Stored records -
━━━

(** With a body schema configured, the one error that leaves the body stage
    is INVALID_BODY, whatever was thrown inside its [try]. *)
Lemma validate_body_thrown_inv this method request st e st' :
  is_Some (bodySchema this) ->
  validate_body this method request st = (Thrown e, st') ->
  e = new_ApiError {| code := Some 400;
                      type := Some "INVALID_BODY";
                      message := "Invalid JSON body provided.";
                      issues := None |}.
Proof.
  intros [s Hs]. unfold validate_body, try_catch.
  destruct (bool_decide (method ∈ [POST; PUT; PATCH])); [|done].
  destruct ((parsed <- await (json request);; validate (bodySchema this) parsed) st)
    as [[a|e0] st1]; [done|].
  rewrite Hs. intros Hrun. by inversion Hrun.
Qed.

(** Every call the [try] block makes gets the validated fields. *)
Lemma try_block_inputs this method handler request routeCtx st
    (inputBase : InputBase W) st1 :
  validation this method request routeCtx st = (Returned inputBase, st1) ->
  exists evs : list (Event W),
    trace (snd (try_block this method handler request routeCtx st)) = trace st1 ++ evs /\
    forall ev, ev ∈ evs ->
      exists input : HandlerInput W,
        event_input ev = Some input /\
        input_context input = base_context inputBase /\
        input_query input = base_query inputBase /\
        input_body input = base_body inputBase /\
        req input = base_req inputBase.
Proof.
  intros Hv. unfold try_block. rewrite (bind_returned _ _ _ _ _ Hv).
  assert (forall i c0 rs (ev : Event W),
             ev ∈ step_events i inputBase c0 rs ->
             exists input : HandlerInput W,
               event_input ev = Some input /\
               input_context input = base_context inputBase /\
               input_query input = base_query inputBase /\
               input_body input = base_body inputBase /\
               req input = base_req inputBase) as Hsteps.
  { intros i c0 rs ev Hin. apply list_elem_of_lookup in Hin as [j Hj].
    unfold step_events in Hj. rewrite list_lookup_imap in Hj.
    destruct (rs !! j); inversion Hj; subst. simpl. eexists. done. }
  destruct (run_middlewares_spec (middlewares this) 0 inputBase ∅ st1)
    as (rs & ws & wl & _ & _ & _ & [[_ Hrun]|(m & e & w' & _ & _ & Hrun)]).
  - rewrite (bind_returned _ _ _ _ _ Hrun).
    unfold handle, bind, await_logged, settle. simpl.
    destruct (handler (with_ctx inputBase (accumulated ∅ rs)) wl) as [out w'].
    exists (step_events 0 inputBase ∅ rs
              ++ [EvHandler (with_ctx inputBase (accumulated ∅ rs)) out]).
    split; [destruct out; simpl; by rewrite <- app_assoc|].
    intros ev Hin. apply elem_of_app in Hin as [Hin|Hin]; [eauto|].
    apply list_elem_of_singleton in Hin as ->. simpl. eexists. done.
  - rewrite (bind_thrown _ _ _ _ _ Hrun). simpl.
    eexists. split; [done|].
    intros ev Hin. apply elem_of_app in Hin as [Hin|Hin]; [eauto|].
    apply list_elem_of_singleton in Hin as ->. simpl. eexists. done.
Qed.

━━━

Task prompt - Lines holding "inversion": copy each one from the records above.

Finished exercise -
  rewrite Hs. intros Hrun. by inversion Hrun.
    destruct (rs !! j); inversion Hj; subst. simpl. eexists. done. }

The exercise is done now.